Saved data entries:
Lemma Allow_own (A : list Time.time) (t0 now : Time.time) (l : Limiter) :
  (t0 ≤ now)%Z → tracks A t0 l →
  ((limiter_Allow r now l).2 = true ↔ may_fire now A) ∧
  tracks (if (limiter_Allow r now l).2 then A ++ [now] else A) now (limiter_Allow r now l).1.
Proof.
  intros Ht (Hp & (k & Hfs & Hkl & Hk) & Hle & Hs & Hcool).
  destruct (pruned_recent A now t0 k Hs Ht Hkl Hk) as (k' & Hpr & Hkl' & Hk' & Hlen).
  assert (Forall (λ t, (t ≤ now)%Z) A) as Hle' by (eapply Forall_impl; [exact Hle|]; simpl; lia).
  assert (StronglySorted Z.le (A ++ [now])) as Hs'.
  { apply StronglySorted_app. split_and!; [|done|repeat constructor].
    intros x y Hx ->%list_elem_of_singleton. rewrite Forall_forall in Hle'. by apply Hle'. }
  assert (Forall (λ t, (t ≤ now)%Z) (A ++ [now])) as Hle'' by (apply Forall_app; split; [done|by constructor]).
  unfold limiter_Allow. rewrite Hp, Hfs. unfold Time.Add.
  replace (now + - pol_Window pol)%Z with (now - pol_Window pol)%Z by lia. rewrite Hpr.
  rewrite (proj2 (Z.ltb_lt _ _) Hmax), (proj2 (Z.ltb_lt _ _) Hwin). cbn [andb].
  destruct ((0 <? Cooldown pol)%Z && cooling l r now) eqn:Hc.
  { cbn [fst snd]. bool_to_prop. unfold cooling in H0. rewrite (Hcool H) in H0.
    destruct (last A) as [t|] eqn:Hl; [|done]. cbn in H0. unfold Time.Before in H0. bool_to_prop. split.
    - split; [done|]. intros [Hx _]. specialize (Hx H t Hl). lia.
    - split_and!; try done.
      + exists k. split_and!; [done|done|]. eapply Forall_impl; [exact Hk|]. simpl. lia.
      + intros _. rewrite Hl. exact (Hcool H). }
  assert (∀ t, (0 < Cooldown pol)%Z → last A = Some t → (t + Cooldown pol ≤ now)%Z) as Hok.
  { intros t Hpos Hl. apply andb_false_iff in Hc as [Hc|Hc]; bool_to_prop; [lia|].
    unfold cooling in Hc. rewrite (Hcool Hpos), Hl in Hc. cbn in Hc. unfold Time.Before in Hc.
    bool_to_prop. lia. }
  destruct (MaxFires pol <=? Z.of_nat (length (drop k' A)))%Z eqn:Hm; bool_to_prop; cbn [fst snd].
  - split.
    + split; [done|]. intros [_ Hx]. lia.
    + unfold tracks, policyFor in *. cbn. rewrite lookup_insert_eq. split_and!; try done. by exists k'.
  - rewrite Hlen in Hm. split; [split; [|done]; intros _; split; [naive_solver|lia]|].
    assert (policyFor (set_fires r (drop k' A ++ [now]) l) r = pol) as Hp' by done.
    assert (∃ j, drop k' A ++ [now] = drop j (A ++ [now]) ∧ j ≤ length (A ++ [now]) ∧
              Forall (λ t, (t < now - pol_Window pol)%Z) (take j (A ++ [now]))) as Hj.
    { exists k'. rewrite drop_app_le, take_app_le, length_app by done. split_and!; [done|lia|done]. }
    destruct (Z.ltb_spec 0 (Cooldown pol)) as [Hpos|Hpos]; unfold tracks; cbn;
      rewrite lookup_insert_eq; split_and!; try done; [|lia].
    intros _. by rewrite lookup_insert_eq, last_snoc.
Qed.

(** every allowed fire was one the policy permits after those before it *)
Definition spaced (A : list Time.time) : Prop :=
  ∀ A0 t rest, A = A0 ++ t :: rest → may_fire t A0.

Lemma spaced_snoc (A : list Time.time) (t : Time.time) :
  spaced A → may_fire t A → spaced (A ++ [t]).
Proof.
  intros HA Ht A0 t' rest Heq. destruct rest as [|u rest' _] using rev_ind.
  - by apply app_inj_tail in Heq as [-> ->].
  - rewrite app_comm_cons, app_assoc in Heq. apply app_inj_tail in Heq as [-> ->]. by eapply HA.
Qed.

Lemma spaced_count (A : list Time.time) (s : Time.time) :
  spaced A →
  (Z.of_nat (length (filter (λ t, (s ≤ t ≤ s + pol_Window pol)%Z) A)) ≤ MaxFires pol)%Z.
Proof.
  induction A as [|t A IH] using rev_ind; intros HA; [cbn; lia|].
  destruct (HA A t [] eq_refl) as [_ Hm]. rewrite filter_app, length_app, filter_cons, filter_nil.
  case_decide as Ht; cbn [length].
  - enough (length (filter (λ t, (s ≤ t ≤ s + pol_Window pol)%Z) A) ≤ recent t A) by lia.
    apply length_filter_mono. lia.
  - rewrite Nat.add_0_r. apply IH. intros A0 t' rest ->. apply (HA A0 t' (rest ++ [t])).
    by rewrite <-app_assoc.
Qed.

(** every run from a fresh limiter keeps the invariant, its allowed fires being [A] *)
Lemma tracks_offer (evs : list (string * Time.time)) (A : list Time.time) (t0 : Time.time) (l : Limiter) :
  tracks A t0 l → spaced A → StronglySorted Z.le (t0 :: evs.*2) →
  spaced (A ++ allowed r evs l) ∧
  ∃ now, (t0 ≤ now)%Z ∧ Forall (λ t, (t ≤ now)%Z) (evs.*2) ∧ now ∈ t0 :: evs.*2 ∧
         tracks (A ++ allowed r evs l) now (offer evs l).1.
Proof.
  revert A t0 l. induction evs as [|[r' t] evs IH]; intros A t0 l HA Hsp Hs.
  { rewrite app_nil_r. split; [done|]. exists t0. split_and!; [done|constructor|set_solver|done]. }
  inversion Hs as [|? ? Hs' Hle]; subst. rewrite fmap_cons in *. cbn in Hs', Hle.
  assert (t0 ≤ t)%Z as Ht by by inversion Hle.
  assert (tracks (A ++ (if (limiter_Allow r' t l).2 && bool_decide (r' = r) then [t] else []))
                 t (limiter_Allow r' t l).1 ∧
          spaced (A ++ (if (limiter_Allow r' t l).2 && bool_decide (r' = r) then [t] else []))) as [HA1 Hsp1].
  { destruct (decide (r' = r)) as [->|Hne].
    - rewrite bool_decide_true, andb_true_r by done. destruct (Allow_own A t0 t l Ht HA) as [Hm H1].
      destruct (limiter_Allow r t l).2; rewrite ?app_nil_r; split; try done.
      by apply spaced_snoc; [|apply Hm].
    - rewrite bool_decide_false, andb_false_r, app_nil_r by done. split; [|done].
      apply tracks_other; [done|]. by apply tracks_later with t0. }
  destruct (IH _ _ _ HA1 Hsp1 Hs') as (Hsp2 & now & Hn & Hf & Hi & H).
  simpl. destruct (limiter_Allow r' t l) as [l1 ok], (offer evs l1) as [l2 oks] eqn:E.
  cbn in *. rewrite E in H. rewrite app_assoc. cbn in H. split; [done|]. exists now.
  split_and!; [lia|by constructor|set_solver|done].
Qed.

End rule.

◆ **What you need to do**:
Once you have read the entries, write them out again without altering a single character.

◆ **Response for this exercise**:
Lemma Allow_own (A : list Time.time) (t0 now : Time.time) (l : Limiter) :
  (t0 ≤ now)%Z → tracks A t0 l →
  ((limiter_Allow r now l).2 = true ↔ may_fire now A) ∧
  tracks (if (limiter_Allow r now l).2 then A ++ [now] else A) now (limiter_Allow r now l).1.
Proof.
  intros Ht (Hp & (k & Hfs & Hkl & Hk) & Hle & Hs & Hcool).
  destruct (pruned_recent A now t0 k Hs Ht Hkl Hk) as (k' & Hpr & Hkl' & Hk' & Hlen).
  assert (Forall (λ t, (t ≤ now)%Z) A) as Hle' by (eapply Forall_impl; [exact Hle|]; simpl; lia).
  assert (StronglySorted Z.le (A ++ [now])) as Hs'.
  { apply StronglySorted_app. split_and!; [|done|repeat constructor].
    intros x y Hx ->%list_elem_of_singleton. rewrite Forall_forall in Hle'. by apply Hle'. }
  assert (Forall (λ t, (t ≤ now)%Z) (A ++ [now])) as Hle'' by (apply Forall_app; split; [done|by constructor]).
  unfold limiter_Allow. rewrite Hp, Hfs. unfold Time.Add.
  replace (now + - pol_Window pol)%Z with (now - pol_Window pol)%Z by lia. rewrite Hpr.
  rewrite (proj2 (Z.ltb_lt _ _) Hmax), (proj2 (Z.ltb_lt _ _) Hwin). cbn [andb].
  destruct ((0 <? Cooldown pol)%Z && cooling l r now) eqn:Hc.
  { cbn [fst snd]. bool_to_prop. unfold cooling in H0. rewrite (Hcool H) in H0.
    destruct (last A) as [t|] eqn:Hl; [|done]. cbn in H0. unfold Time.Before in H0. bool_to_prop. split.
    - split; [done|]. intros [Hx _]. specialize (Hx H t Hl). lia.
    - split_and!; try done.
      + exists k. split_and!; [done|done|]. eapply Forall_impl; [exact Hk|]. simpl. lia.
      + intros _. rewrite Hl. exact (Hcool H). }
  assert (∀ t, (0 < Cooldown pol)%Z → last A = Some t → (t + Cooldown pol ≤ now)%Z) as Hok.
  { intros t Hpos Hl. apply andb_false_iff in Hc as [Hc|Hc]; bool_to_prop; [lia|].
    unfold cooling in Hc. rewrite (Hcool Hpos), Hl in Hc. cbn in Hc. unfold Time.Before in Hc.
    bool_to_prop. lia. }
  destruct (MaxFires pol <=? Z.of_nat (length (drop k' A)))%Z eqn:Hm; bool_to_prop; cbn [fst snd].
  - split.
    + split; [done|]. intros [_ Hx]. lia.
    + unfold tracks, policyFor in *. cbn. rewrite lookup_insert_eq. split_and!; try done. by exists k'.
  - rewrite Hlen in Hm. split; [split; [|done]; intros _; split; [naive_solver|lia]|].
    assert (policyFor (set_fires r (drop k' A ++ [now]) l) r = pol) as Hp' by done.
    assert (∃ j, drop k' A ++ [now] = drop j (A ++ [now]) ∧ j ≤ length (A ++ [now]) ∧
              Forall (λ t, (t < now - pol_Window pol)%Z) (take j (A ++ [now]))) as Hj.
    { exists k'. rewrite drop_app_le, take_app_le, length_app by done. split_and!; [done|lia|done]. }
    destruct (Z.ltb_spec 0 (Cooldown pol)) as [Hpos|Hpos]; unfold tracks; cbn;
      rewrite lookup_insert_eq; split_and!; try done; [|lia].
    intros _. by rewrite lookup_insert_eq, last_snoc.
Qed.

(** every allowed fire was one the policy permits after those before it *)
Definition spaced (A : list Time.time) : Prop :=
  ∀ A0 t rest, A = A0 ++ t :: rest → may_fire t A0.

Lemma spaced_snoc (A : list Time.time) (t : Time.time) :
  spaced A → may_fire t A → spaced (A ++ [t]).
Proof.
  intros HA Ht A0 t' rest Heq. destruct rest as [|u rest' _] using rev_ind.
  - by apply app_inj_tail in Heq as [-> ->].
  - rewrite app_comm_cons, app_assoc in Heq. apply app_inj_tail in Heq as [-> ->]. by eapply HA.
Qed.

Lemma spaced_count (A : list Time.time) (s : Time.time) :
  spaced A →
  (Z.of_nat (length (filter (λ t, (s ≤ t ≤ s + pol_Window pol)%Z) A)) ≤ MaxFires pol)%Z.
Proof.
  induction A as [|t A IH] using rev_ind; intros HA; [cbn; lia|].
  destruct (HA A t [] eq_refl) as [_ Hm]. rewrite filter_app, length_app, filter_cons, filter_nil.
  case_decide as Ht; cbn [length].
  - enough (length (filter (λ t, (s ≤ t ≤ s + pol_Window pol)%Z) A) ≤ recent t A) by lia.
    apply length_filter_mono. lia.
  - rewrite Nat.add_0_r. apply IH. intros A0 t' rest ->. apply (HA A0 t' (rest ++ [t])).
    by rewrite <-app_assoc.
Qed.

(** every run from a fresh limiter keeps the invariant, its allowed fires being [A] *)
Lemma tracks_offer (evs : list (string * Time.time)) (A : list Time.time) (t0 : Time.time) (l : Limiter) :
  tracks A t0 l → spaced A → StronglySorted Z.le (t0 :: evs.*2) →
  spaced (A ++ allowed r evs l) ∧
  ∃ now, (t0 ≤ now)%Z ∧ Forall (λ t, (t ≤ now)%Z) (evs.*2) ∧ now ∈ t0 :: evs.*2 ∧
         tracks (A ++ allowed r evs l) now (offer evs l).1.
Proof.
  revert A t0 l. induction evs as [|[r' t] evs IH]; intros A t0 l HA Hsp Hs.
  { rewrite app_nil_r. split; [done|]. exists t0. split_and!; [done|constructor|set_solver|done]. }
  inversion Hs as [|? ? Hs' Hle]; subst. rewrite fmap_cons in *. cbn in Hs', Hle.
  assert (t0 ≤ t)%Z as Ht by by inversion Hle.
  assert (tracks (A ++ (if (limiter_Allow r' t l).2 && bool_decide (r' = r) then [t] else []))
                 t (limiter_Allow r' t l).1 ∧
          spaced (A ++ (if (limiter_Allow r' t l).2 && bool_decide (r' = r) then [t] else []))) as [HA1 Hsp1].
  { destruct (decide (r' = r)) as [->|Hne].
    - rewrite bool_decide_true, andb_true_r by done. destruct (Allow_own A t0 t l Ht HA) as [Hm H1].
      destruct (limiter_Allow r t l).2; rewrite ?app_nil_r; split; try done.
      by apply spaced_snoc; [|apply Hm].
    - rewrite bool_decide_false, andb_false_r, app_nil_r by done. split; [|done].
      apply tracks_other; [done|]. by apply tracks_later with t0. }
  destruct (IH _ _ _ HA1 Hsp1 Hs') as (Hsp2 & now & Hn & Hf & Hi & H).
  simpl. destruct (limiter_Allow r' t l) as [l1 ok], (offer evs l1) as [l2 oks] eqn:E.
  cbn in *. rewrite E in H. rewrite app_assoc. cbn in H. split; [done|]. exists now.
  split_and!; [lia|by constructor|set_solver|done].
Qed.

End rule.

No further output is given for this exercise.